Work instruction: Return exactly the lines of the entries, from the one with "Definition invalid_token_format : error" to the last.

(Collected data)
======
Definition DeleteToken (plainText : string) : St (option error) :=
  err <- db_ExecContext (DELETE "tokens" ("plainText", VText plainText)) ;;
  match err with
  | Some e => log_Printf ("failed to delete token: " ++ Error e) ;;; ret (Some e)
  | None => ret None
  end.

Definition InsertToken (token : Token) : St (option error) :=
  err <- DeleteToken (Token_Token token) ;;
  match err with
  | Some e => log_Printf ("failed to delete token: " ++ Error e) ;;; ret (Some e)
  | None =>
      created <- time_Now ;;
      updated <- time_Now ;;
      err <- db_ExecContext
               (INSERT "tokens"
                       ["user_id"; "email"; "token"; "token_hash";
                        "created_at"; "updated_at"; "expiry"]
                       [VInt (Token_UserID token); VText (Token_Email token);
                        VText (Token_Token token); VBytea (Token_TokenHash token);
                        VTime created; VTime updated; VTime (Token_Expiry token)]
                       None) ;;
      match err with
      | Some e => log_Printf ("failed to insert token: " ++ Error e) ;;; ret (Some e)
      | None => ret None
      end
  end.

(** *** Request Authenticator *)

(** The messages of [AuthenticationToken], one per failed check. *)
Definition no_token_provided : error := errors_New "no token provided".
Definition invalid_token_format : error := errors_New "invalid token format".
Definition invalid_token_length : error := errors_New "invalid token length".
Definition no_matching_token_found : error := errors_New "no matching token found".
Definition token_expired : error := errors_New "token expired".
Definition no_matching_user_found : error := errors_New "no matching user found".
======
Your solution:
Definition invalid_token_format : error := errors_New "invalid token format".
Definition invalid_token_length : error := errors_New "invalid token length".
Definition no_matching_token_found : error := errors_New "no matching token found".
Definition token_expired : error := errors_New "token expired".
Definition no_matching_user_found : error := errors_New "no matching user found".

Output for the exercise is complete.